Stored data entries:
◇ ◇ ◇ ◇ ◇

Lemma normalize_eq x :
  PunctuationNormalizer.normalize x
  = PunctuationNormalizer.squeeze
      (PunctuationNormalizer.restore (recorded 0 (Re.finditer Re.decimal x))
         (PunctuationNormalizer.collapse
            (translate PT (render 0 (Re.finditer Re.decimal x))))).
Proof. unfold PunctuationNormalizer.normalize. rewrite protect_eq. reflexivity. Qed.

Lemma squeeze_ws_normal w : ws_normal (PunctuationNormalizer.squeeze w) = true.
Proof.
  rewrite squeeze_eq. unfold ws_normal.
  rewrite no_adjacent_strip by (apply squeeze_no_adjacent; reflexivity).
  unfold only_space. rewrite forallb_strip by (apply squeeze_only_space; reflexivity).
  rewrite strip_starts, strip_ends. reflexivity.
Qed.

Lemma normalize_ws_normal x : ws_normal (PunctuationNormalizer.normalize x) = true.
Proof. rewrite normalize_eq. apply squeeze_ws_normal. Qed.

(** X1: for every input, the text returned by the punctuation stage has its
    white space in normal form: every white-space character is a plain
    space, no two of them are adjacent, and the text neither starts nor ends
    with one. *)
Theorem output_white_space_is_normal data :
  let out := text (PunctuationNormalizer.apply data) in
  only_space isspace out = true
  /\ no_adjacent isspace out = true
  /\ starts_in isspace out = false
  /\ starts_in isspace (rev out) = false.
Proof.
  cbv zeta. unfold PunctuationNormalizer.apply. cbn [text].
  pose proof (normalize_ws_normal (_extract_text data)) as H.
  unfold ws_normal in H. rewrite !andb_true_iff, !negb_true_iff in H. tauto.
Qed.

(** *** Replacing inside a text without repeated marks *)

Lemma no_adjacent_app_r cls a b :
  no_adjacent cls (a ++ b) = true -> no_adjacent cls b = true.
Proof.
  induction a as [|c a IH]; [exact (fun H => H)|]. cbn [app no_adjacent].
  intros H. apply andb_true_iff in H. apply IH, H.
Qed.

Lemma no_adjacent_shaped_app v r :
  decimal_shaped v -> no_adjacent punct r = true -> no_adjacent punct (v ++ r) = true.
Proof.
  intros Hv Hr. rewrite <- (squash_fixed _ _ Hr), <- squash_shaped by exact Hv.
  apply squash_no_adjacent.
Qed.

Section SubOfValue.
Variable mt : Re.matcher.
Hypothesis Hmt : ReSpec.splits mt.
Variable v : str.

Lemma sub_value_starts s :
  decimal_shaped v ->
  starts_in punct (Re.sub mt (fun _ => v) s) = true -> starts_in punct s = true.
Proof.
  intros Hv. destruct s as [|c t]; [discriminate|].
  rewrite ReFacts.sub_cons by exact Hmt.
  destruct (mt (c :: t)) as [[m rest]|]; [|exact (fun H => H)].
  rewrite (shaped_starts v _ Hv). discriminate.
Qed.

Lemma sub_value_no_adjacent s :
  decimal_shaped v -> no_adjacent punct s = true ->
  no_adjacent punct (Re.sub mt (fun _ => v) s) = true.
Proof.
  intros Hv. remember (length s) as n eqn:Hn. revert s Hn.
  induction n as [n IH] using lt_wf_ind. intros s Hn Hs.
  destruct s as [|c t]; [reflexivity|].
  rewrite ReFacts.sub_cons by exact Hmt.
  destruct (mt (c :: t)) as [[m rest]|] eqn:E.
  - pose proof (ReFacts.splits_shorter _ _ _ _ Hmt E) as L.
    destruct (Hmt _ _ _ E) as [Es _].
    apply no_adjacent_shaped_app; [exact Hv|].
    apply (IH (length rest)); [subst n; exact L | reflexivity |].
    rewrite Es in Hs. apply (no_adjacent_app_r _ _ _ Hs).
  - cbn [no_adjacent] in Hs |- *. apply andb_true_iff in Hs. destruct Hs as [Hc Ht].
    apply andb_true_iff. split.
    + apply negb_true_iff. apply negb_true_iff in Hc.
      destruct (punct c); [|reflexivity]. cbn [andb] in Hc |- *.
      destruct (starts_in punct (Re.sub mt (fun _ => v) t)) eqn:K; [|reflexivity].
      apply sub_value_starts in K; [congruence | exact Hv].
    + apply (IH (length t)); [subst n; simpl; lia | reflexivity | exact Ht].
Qed.

Lemma sub_value_forallb (P : char -> bool) s :
  forallb P v = true -> forallb P s = true ->
  forallb P (Re.sub mt (fun _ => v) s) = true.
Proof.
  intros Hv. remember (length s) as n eqn:Hn. revert s Hn.
  induction n as [n IH] using lt_wf_ind. intros s Hn Hs.
  destruct s as [|c t]; [reflexivity|].
  rewrite ReFacts.sub_cons by exact Hmt.
  destruct (mt (c :: t)) as [[m rest]|] eqn:E.
  - pose proof (ReFacts.splits_shorter _ _ _ _ Hmt E) as L.
    destruct (Hmt _ _ _ E) as [Es _].
    rewrite forallb_app, Hv.
    apply (IH (length rest)); [subst n; exact L | reflexivity |].
    rewrite Es, forallb_app in Hs. apply andb_true_iff in Hs. apply Hs.
  - cbn [forallb] in Hs |- *. apply andb_true_iff in Hs. destruct Hs as [-> Ht].
    apply (IH (length t)); [subst n; simpl; lia | reflexivity | exact Ht].
Qed.

End SubOfValue.

Lemma recorded_shaped ps : forall n,
  on_hits decimal_shaped ps ->
  Forall (fun tv => decimal_shaped (snd tv)) (recorded n ps).
Proof.
  intros n H. revert n. induction H as [|[c|m] r Hp Hr IH]; intros n;
    cbn [recorded]; [constructor | apply IH | constructor; [exact Hp | apply IH]].
Qed.

Lemma recorded_tokens ps : forall n,
  map fst (recorded n ps)
  = map PunctuationNormalizer.token (seq n (length (recorded n ps))).
Proof.
  induction ps as [|[c|m] r IH]; intros n; [reflexivity | apply IH |].
  cbn [recorded map length seq fst]. f_equal. apply IH.
Qed.

(** What holds before the tokens are put back holds after, when it holds of
    every recorded value. *)
Lemma restore_invariant (Q : str -> Prop) ds :
  (forall n v s, In (PunctuationNormalizer.token n, v) ds -> Q s ->
                 Q (replace (PunctuationNormalizer.token n) v s)) ->
  (forall tv, In tv ds -> exists n, fst tv = PunctuationNormalizer.token n) ->
  forall s, Q s -> Q (PunctuationNormalizer.restore ds s).
Proof.
  unfold PunctuationNormalizer.restore.
  induction ds as [|[t v] ds IH]; intros Hstep Htok s Hs; [exact Hs|].
  cbn [fold_left fst snd]. apply IH.
  - intros n v' s' Hin. apply Hstep. right. exact Hin.
  - intros tv Hin. apply Htok. right. exact Hin.
  - destruct (Htok (t, v) (or_introl eq_refl)) as [n En]. cbn [fst] in En. subst t.
    apply Hstep; [left; reflexivity | exact Hs].
Qed.

Lemma recorded_is_token ps : forall n tv,
  In tv (recorded n ps) -> exists k, fst tv = PunctuationNormalizer.token k.
Proof.
  induction ps as [|[c|m] r IH]; intros n tv H; [destruct H | apply (IH _ _ H) |].
  cbn [recorded] in H. destruct H as [<-|H]; [exists n; reflexivity | apply (IH _ _ H)].
Qed.

Lemma recorded_value_shaped ps n t v :
  on_hits decimal_shaped ps -> In (t, v) (recorded n ps) -> decimal_shaped v.
Proof.
  intros Hs Hin. pose proof (recorded_shaped ps n Hs) as F.
  rewrite Forall_forall in F. apply (F (t, v) Hin).
Qed.

Lemma replace_token_is_sub n v s :
  replace (PunctuationNormalizer.token n) v s
  = Re.sub (Re.literal (PunctuationNormalizer.token n)) (fun _ => v) s.
Proof. apply replace_token. Qed.

Lemma normalize_no_adjacent x :
  no_adjacent punct (PunctuationNormalizer.normalize x) = true.
Proof.
  rewrite normalize_eq.
  set (ps := Re.finditer Re.decimal x).
  rewrite squeeze_eq. apply no_adjacent_strip, no_adjacent_punct_squeeze.
  apply (restore_invariant (fun s => no_adjacent punct s = true)).
  - intros n v s Hin Hs. rewrite replace_token_is_sub.
    apply sub_value_no_adjacent;
      [apply ReFacts.splits_literal, token_nonempty | | exact Hs].
    apply (recorded_value_shaped ps 0 _ v (decimal_pieces_shaped _) Hin).
  - apply recorded_is_token.
  - rewrite collapse_squash. apply squash_no_adjacent.
Qed.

◇ ◇ ◇ ◇ ◇

→ **PROBLEM REQUIREMENTS**
Counting only lines that hold the string "simpl", give the number of such lines in the records. Write nothing else.

→ **WRITTEN REPLY**
2